▶ _Assignment_
A faithful copy of the whole listing is required.

▶ _Available data_

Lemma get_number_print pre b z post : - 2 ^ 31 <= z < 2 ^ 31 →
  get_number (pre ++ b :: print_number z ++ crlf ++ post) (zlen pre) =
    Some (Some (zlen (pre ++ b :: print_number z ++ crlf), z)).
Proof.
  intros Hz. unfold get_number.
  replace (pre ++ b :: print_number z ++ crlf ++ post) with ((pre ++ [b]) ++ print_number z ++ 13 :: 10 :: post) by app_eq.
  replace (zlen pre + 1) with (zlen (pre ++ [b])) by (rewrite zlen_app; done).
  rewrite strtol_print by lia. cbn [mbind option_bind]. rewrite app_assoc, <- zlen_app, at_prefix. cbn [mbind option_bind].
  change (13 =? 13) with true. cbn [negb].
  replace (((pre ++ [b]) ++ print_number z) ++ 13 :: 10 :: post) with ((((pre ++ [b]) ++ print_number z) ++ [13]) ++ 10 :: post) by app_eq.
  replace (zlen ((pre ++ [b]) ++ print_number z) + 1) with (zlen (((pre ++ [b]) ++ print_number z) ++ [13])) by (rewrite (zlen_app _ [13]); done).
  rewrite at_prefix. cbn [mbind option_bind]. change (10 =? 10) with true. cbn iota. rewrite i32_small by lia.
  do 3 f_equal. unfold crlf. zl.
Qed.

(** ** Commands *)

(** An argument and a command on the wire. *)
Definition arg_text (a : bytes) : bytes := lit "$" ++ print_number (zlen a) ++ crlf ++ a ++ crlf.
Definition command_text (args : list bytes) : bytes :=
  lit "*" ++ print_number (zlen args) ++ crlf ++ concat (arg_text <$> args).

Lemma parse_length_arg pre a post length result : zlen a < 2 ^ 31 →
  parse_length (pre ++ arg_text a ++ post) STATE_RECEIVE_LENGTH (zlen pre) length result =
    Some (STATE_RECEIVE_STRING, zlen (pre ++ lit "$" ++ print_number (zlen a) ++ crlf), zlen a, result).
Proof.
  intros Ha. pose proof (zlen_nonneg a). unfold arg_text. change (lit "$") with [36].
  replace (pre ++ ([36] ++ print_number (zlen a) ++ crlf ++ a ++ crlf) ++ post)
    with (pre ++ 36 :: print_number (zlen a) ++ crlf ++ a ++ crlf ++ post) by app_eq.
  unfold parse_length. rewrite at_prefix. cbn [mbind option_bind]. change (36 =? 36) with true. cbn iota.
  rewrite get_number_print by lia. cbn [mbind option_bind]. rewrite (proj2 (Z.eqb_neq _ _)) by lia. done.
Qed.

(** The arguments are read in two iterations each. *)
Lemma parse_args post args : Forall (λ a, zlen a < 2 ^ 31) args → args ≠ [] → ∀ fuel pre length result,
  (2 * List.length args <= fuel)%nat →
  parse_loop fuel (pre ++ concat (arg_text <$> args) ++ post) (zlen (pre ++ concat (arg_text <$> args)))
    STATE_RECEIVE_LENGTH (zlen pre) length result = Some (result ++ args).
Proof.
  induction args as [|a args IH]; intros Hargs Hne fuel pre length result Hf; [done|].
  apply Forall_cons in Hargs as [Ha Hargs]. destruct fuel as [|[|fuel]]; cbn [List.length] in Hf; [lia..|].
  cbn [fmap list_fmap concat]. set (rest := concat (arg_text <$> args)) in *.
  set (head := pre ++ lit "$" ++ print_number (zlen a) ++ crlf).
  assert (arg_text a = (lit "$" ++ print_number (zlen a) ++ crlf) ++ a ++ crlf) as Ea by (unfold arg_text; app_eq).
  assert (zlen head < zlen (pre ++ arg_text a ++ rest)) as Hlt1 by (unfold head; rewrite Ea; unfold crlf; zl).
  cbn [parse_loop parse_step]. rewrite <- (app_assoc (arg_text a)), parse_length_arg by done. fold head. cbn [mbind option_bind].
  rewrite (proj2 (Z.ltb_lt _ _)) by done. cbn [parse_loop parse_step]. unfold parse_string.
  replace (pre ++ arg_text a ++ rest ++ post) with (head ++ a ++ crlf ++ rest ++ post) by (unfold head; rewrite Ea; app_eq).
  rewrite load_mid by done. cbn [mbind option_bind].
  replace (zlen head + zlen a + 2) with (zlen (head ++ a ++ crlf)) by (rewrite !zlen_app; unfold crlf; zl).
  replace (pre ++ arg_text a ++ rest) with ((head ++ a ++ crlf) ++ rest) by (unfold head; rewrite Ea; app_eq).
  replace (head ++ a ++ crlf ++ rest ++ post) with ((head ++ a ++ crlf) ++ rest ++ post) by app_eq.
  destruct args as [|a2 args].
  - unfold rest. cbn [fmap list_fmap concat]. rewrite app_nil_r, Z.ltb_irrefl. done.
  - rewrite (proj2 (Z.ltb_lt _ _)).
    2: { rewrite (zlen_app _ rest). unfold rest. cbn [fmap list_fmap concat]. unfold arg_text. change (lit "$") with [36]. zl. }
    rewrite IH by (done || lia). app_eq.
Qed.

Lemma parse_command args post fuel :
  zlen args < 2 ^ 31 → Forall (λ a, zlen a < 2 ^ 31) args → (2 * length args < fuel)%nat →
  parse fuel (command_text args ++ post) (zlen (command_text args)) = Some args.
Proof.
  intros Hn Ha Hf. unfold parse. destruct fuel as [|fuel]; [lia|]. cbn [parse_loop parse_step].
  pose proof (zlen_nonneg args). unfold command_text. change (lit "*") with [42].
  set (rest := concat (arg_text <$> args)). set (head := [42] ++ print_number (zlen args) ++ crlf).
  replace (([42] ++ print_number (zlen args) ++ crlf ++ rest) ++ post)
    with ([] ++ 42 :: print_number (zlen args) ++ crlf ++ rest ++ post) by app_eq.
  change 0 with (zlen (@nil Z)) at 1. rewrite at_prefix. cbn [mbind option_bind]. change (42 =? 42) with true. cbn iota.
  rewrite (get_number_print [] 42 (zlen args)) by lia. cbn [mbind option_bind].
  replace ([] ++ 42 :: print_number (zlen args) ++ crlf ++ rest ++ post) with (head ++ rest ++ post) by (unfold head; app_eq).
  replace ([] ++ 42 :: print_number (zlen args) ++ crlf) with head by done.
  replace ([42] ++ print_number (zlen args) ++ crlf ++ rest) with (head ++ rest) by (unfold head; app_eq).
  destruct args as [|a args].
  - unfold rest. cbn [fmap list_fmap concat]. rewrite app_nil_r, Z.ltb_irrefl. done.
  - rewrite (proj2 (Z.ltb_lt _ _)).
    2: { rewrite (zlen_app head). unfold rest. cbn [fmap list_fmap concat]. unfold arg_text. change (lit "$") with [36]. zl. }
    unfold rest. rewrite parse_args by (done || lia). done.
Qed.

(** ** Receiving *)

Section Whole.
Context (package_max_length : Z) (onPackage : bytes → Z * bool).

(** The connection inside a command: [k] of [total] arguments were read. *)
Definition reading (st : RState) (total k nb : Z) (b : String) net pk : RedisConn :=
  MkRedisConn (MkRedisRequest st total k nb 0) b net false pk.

▶ _Exercise response_
Lemma get_number_print pre b z post : - 2 ^ 31 <= z < 2 ^ 31 →
  get_number (pre ++ b :: print_number z ++ crlf ++ post) (zlen pre) =
    Some (Some (zlen (pre ++ b :: print_number z ++ crlf), z)).
Proof.
  intros Hz. unfold get_number.
  replace (pre ++ b :: print_number z ++ crlf ++ post) with ((pre ++ [b]) ++ print_number z ++ 13 :: 10 :: post) by app_eq.
  replace (zlen pre + 1) with (zlen (pre ++ [b])) by (rewrite zlen_app; done).
  rewrite strtol_print by lia. cbn [mbind option_bind]. rewrite app_assoc, <- zlen_app, at_prefix. cbn [mbind option_bind].
  change (13 =? 13) with true. cbn [negb].
  replace (((pre ++ [b]) ++ print_number z) ++ 13 :: 10 :: post) with ((((pre ++ [b]) ++ print_number z) ++ [13]) ++ 10 :: post) by app_eq.
  replace (zlen ((pre ++ [b]) ++ print_number z) + 1) with (zlen (((pre ++ [b]) ++ print_number z) ++ [13])) by (rewrite (zlen_app _ [13]); done).
  rewrite at_prefix. cbn [mbind option_bind]. change (10 =? 10) with true. cbn iota. rewrite i32_small by lia.
  do 3 f_equal. unfold crlf. zl.
Qed.

(** ** Commands *)

(** An argument and a command on the wire. *)
Definition arg_text (a : bytes) : bytes := lit "$" ++ print_number (zlen a) ++ crlf ++ a ++ crlf.
Definition command_text (args : list bytes) : bytes :=
  lit "*" ++ print_number (zlen args) ++ crlf ++ concat (arg_text <$> args).

Lemma parse_length_arg pre a post length result : zlen a < 2 ^ 31 →
  parse_length (pre ++ arg_text a ++ post) STATE_RECEIVE_LENGTH (zlen pre) length result =
    Some (STATE_RECEIVE_STRING, zlen (pre ++ lit "$" ++ print_number (zlen a) ++ crlf), zlen a, result).
Proof.
  intros Ha. pose proof (zlen_nonneg a). unfold arg_text. change (lit "$") with [36].
  replace (pre ++ ([36] ++ print_number (zlen a) ++ crlf ++ a ++ crlf) ++ post)
    with (pre ++ 36 :: print_number (zlen a) ++ crlf ++ a ++ crlf ++ post) by app_eq.
  unfold parse_length. rewrite at_prefix. cbn [mbind option_bind]. change (36 =? 36) with true. cbn iota.
  rewrite get_number_print by lia. cbn [mbind option_bind]. rewrite (proj2 (Z.eqb_neq _ _)) by lia. done.
Qed.

(** The arguments are read in two iterations each. *)
Lemma parse_args post args : Forall (λ a, zlen a < 2 ^ 31) args → args ≠ [] → ∀ fuel pre length result,
  (2 * List.length args <= fuel)%nat →
  parse_loop fuel (pre ++ concat (arg_text <$> args) ++ post) (zlen (pre ++ concat (arg_text <$> args)))
    STATE_RECEIVE_LENGTH (zlen pre) length result = Some (result ++ args).
Proof.
  induction args as [|a args IH]; intros Hargs Hne fuel pre length result Hf; [done|].
  apply Forall_cons in Hargs as [Ha Hargs]. destruct fuel as [|[|fuel]]; cbn [List.length] in Hf; [lia..|].
  cbn [fmap list_fmap concat]. set (rest := concat (arg_text <$> args)) in *.
  set (head := pre ++ lit "$" ++ print_number (zlen a) ++ crlf).
  assert (arg_text a = (lit "$" ++ print_number (zlen a) ++ crlf) ++ a ++ crlf) as Ea by (unfold arg_text; app_eq).
  assert (zlen head < zlen (pre ++ arg_text a ++ rest)) as Hlt1 by (unfold head; rewrite Ea; unfold crlf; zl).
  cbn [parse_loop parse_step]. rewrite <- (app_assoc (arg_text a)), parse_length_arg by done. fold head. cbn [mbind option_bind].
  rewrite (proj2 (Z.ltb_lt _ _)) by done. cbn [parse_loop parse_step]. unfold parse_string.
  replace (pre ++ arg_text a ++ rest ++ post) with (head ++ a ++ crlf ++ rest ++ post) by (unfold head; rewrite Ea; app_eq).
  rewrite load_mid by done. cbn [mbind option_bind].
  replace (zlen head + zlen a + 2) with (zlen (head ++ a ++ crlf)) by (rewrite !zlen_app; unfold crlf; zl).
  replace (pre ++ arg_text a ++ rest) with ((head ++ a ++ crlf) ++ rest) by (unfold head; rewrite Ea; app_eq).
  replace (head ++ a ++ crlf ++ rest ++ post) with ((head ++ a ++ crlf) ++ rest ++ post) by app_eq.
  destruct args as [|a2 args].
  - unfold rest. cbn [fmap list_fmap concat]. rewrite app_nil_r, Z.ltb_irrefl. done.
  - rewrite (proj2 (Z.ltb_lt _ _)).
    2: { rewrite (zlen_app _ rest). unfold rest. cbn [fmap list_fmap concat]. unfold arg_text. change (lit "$") with [36]. zl. }
    rewrite IH by (done || lia). app_eq.
Qed.

Lemma parse_command args post fuel :
  zlen args < 2 ^ 31 → Forall (λ a, zlen a < 2 ^ 31) args → (2 * length args < fuel)%nat →
  parse fuel (command_text args ++ post) (zlen (command_text args)) = Some args.
Proof.
  intros Hn Ha Hf. unfold parse. destruct fuel as [|fuel]; [lia|]. cbn [parse_loop parse_step].
  pose proof (zlen_nonneg args). unfold command_text. change (lit "*") with [42].
  set (rest := concat (arg_text <$> args)). set (head := [42] ++ print_number (zlen args) ++ crlf).
  replace (([42] ++ print_number (zlen args) ++ crlf ++ rest) ++ post)
    with ([] ++ 42 :: print_number (zlen args) ++ crlf ++ rest ++ post) by app_eq.
  change 0 with (zlen (@nil Z)) at 1. rewrite at_prefix. cbn [mbind option_bind]. change (42 =? 42) with true. cbn iota.
  rewrite (get_number_print [] 42 (zlen args)) by lia. cbn [mbind option_bind].
  replace ([] ++ 42 :: print_number (zlen args) ++ crlf ++ rest ++ post) with (head ++ rest ++ post) by (unfold head; app_eq).
  replace ([] ++ 42 :: print_number (zlen args) ++ crlf) with head by done.
  replace ([42] ++ print_number (zlen args) ++ crlf ++ rest) with (head ++ rest) by (unfold head; app_eq).
  destruct args as [|a args].
  - unfold rest. cbn [fmap list_fmap concat]. rewrite app_nil_r, Z.ltb_irrefl. done.
  - rewrite (proj2 (Z.ltb_lt _ _)).
    2: { rewrite (zlen_app head). unfold rest. cbn [fmap list_fmap concat]. unfold arg_text. change (lit "$") with [36]. zl. }
    unfold rest. rewrite parse_args by (done || lia). done.
Qed.

(** ** Receiving *)

Section Whole.
Context (package_max_length : Z) (onPackage : bytes → Z * bool).

(** The connection inside a command: [k] of [total] arguments were read. *)
Definition reading (st : RState) (total k nb : Z) (b : String) net pk : RedisConn :=
  MkRedisConn (MkRedisRequest st total k nb 0) b net false pk.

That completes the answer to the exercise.